::: Exercise inputs :::

Lemma normalize_data (outText : jsstring) (resp : http_response) (d : ListingReport) :
  catch_err (normalize outText) = resp ->
  body resp = BodyData d ->
  statusCode resp = 200 /\ cleaned (extractJson outText) = Normal d.
Proof.
  unfold normalize. intros <-.
  destruct (negb (truthy (extractJson outText))); [discriminate|].
  destruct (cleaned (extractJson outText)) as [c|e]; simpl; [|discriminate].
  intros E. injection E as ->. split; reflexivity.
Qed.

Lemma analyse_data
  (responses_create : list jsstring -> completion (option jsstring))
  (urls : list jsstring) (resp : http_response) (d : ListingReport) :
  result (analyse responses_create urls) = Normal resp ->
  body resp = BodyData d ->
  statusCode resp = 200 /\ exists report, cleaned report = Normal d.
Proof.
  unfold analyse. simpl. intros E. injection E as E.
  destruct (responses_create urls) as [o|e]; simpl in E.
  - intros Hb. destruct (normalize_data _ _ _ E Hb) as (Hs & Hc). eauto.
  - rewrite <- E. discriminate.
Qed.

Lemma finish_no_data (r resp : http_response) (d : ListingReport) :
  result (finish r) = Normal resp ->
  (forall x, body r <> BodyData x) ->
  body resp = BodyData d -> False.
Proof.
  simpl. intros E. injection E as <-. intros H Hb. apply (H d Hb).
Qed.

Lemma size_guard_no_data (imgs : list value) (r : http_response) :
  NetlifyMulti.size_guard imgs = Some r -> forall x, body r <> BodyData x.
Proof.
  induction imgs as [|img imgs IH]; simpl; [discriminate|].
  destruct img as [| | | |s| |]; try (intros E; injection E as <-; discriminate).
  destruct (Z.of_nat (List.length s) >? 12000000); [|exact IH].
  intros E; injection E as <-; discriminate.
Qed.

Ltac no_data :=
  match goal with
  | H : result _ = Normal _, Hb : body _ = BodyData ?d |- _ =>
      cbv iota in H;
      first [ discriminate H
            | exfalso; apply (finish_no_data _ _ d H);
              [simpl; discriminate | exact Hb] ]
  end.

Lemma single_handler_data
  (responses_create : list jsstring -> completion (option jsstring))
  (key : option jsstring) (ev : event) (resp : http_response) (d : ListingReport) :
  result (Netlify.handler responses_create key ev) = Normal resp ->
  body resp = BodyData d ->
  statusCode resp = 200 /\ exists report, cleaned report = Normal d.
Proof.
  unfold Netlify.handler. intros H Hb.
  destruct (jsstring_eqb (httpMethod ev) (str "OPTIONS")); [no_data|].
  destruct (negb (jsstring_eqb (httpMethod ev) (str "POST"))); [no_data|].
  destruct (negb (nonempty key)); [no_data|].
  destruct (JSON_parse (body_text ev)) as [payload|e]; [|no_data].
  destruct (Get payload (str "imageBase64")) as [img|e];
    destruct (Get payload (str "mimeType")) as [mt|e']; try no_data.
  destruct img as [| | | |s| |]; try no_data.
  destruct (negb (truthy (VString s))); [no_data|].
  destruct (Z.of_nat (List.length s) >? 12000000); [no_data|].
  destruct (ToString (or_else mt (VString (str "image/jpeg")))) as [m|e]; [|no_data].
  exact (analyse_data _ _ _ _ H Hb).
Qed.

Lemma multi_handler_data
  (responses_create : list jsstring -> completion (option jsstring))
  (key : option jsstring) (ev : event) (resp : http_response) (d : ListingReport) :
  result (NetlifyMulti.handler responses_create key ev) = Normal resp ->
  body resp = BodyData d ->
  statusCode resp = 200 /\ exists report, cleaned report = Normal d.
Proof.
  unfold NetlifyMulti.handler. intros H Hb.
  destruct (jsstring_eqb (httpMethod ev) (str "OPTIONS")); [no_data|].
  destruct (negb (jsstring_eqb (httpMethod ev) (str "POST"))); [no_data|].
  destruct (negb (nonempty key)); [no_data|].
  destruct (JSON_parse (body_text ev)) as [payload|e]; [|no_data].
  destruct (Get payload (str "imagesBase64")) as [imgs|e]; [|no_data].
  destruct imgs as [| | | | |l|]; try no_data.
  destruct (Z.of_nat (List.length l) =? 0); [no_data|].
  destruct (Z.of_nat (List.length l) >? 4); [no_data|].
  destruct (NetlifyMulti.size_guard l) as [r|] eqn:Eg.
  - exfalso. apply (finish_no_data _ _ d H); [|exact Hb].
    apply (size_guard_no_data _ _ Eg).
  - exact (analyse_data _ _ _ _ H Hb).
Qed.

:::

**Problem description**
Determine how many lines in the records contain "VString", and reply with the number only.

**Exercise result**
2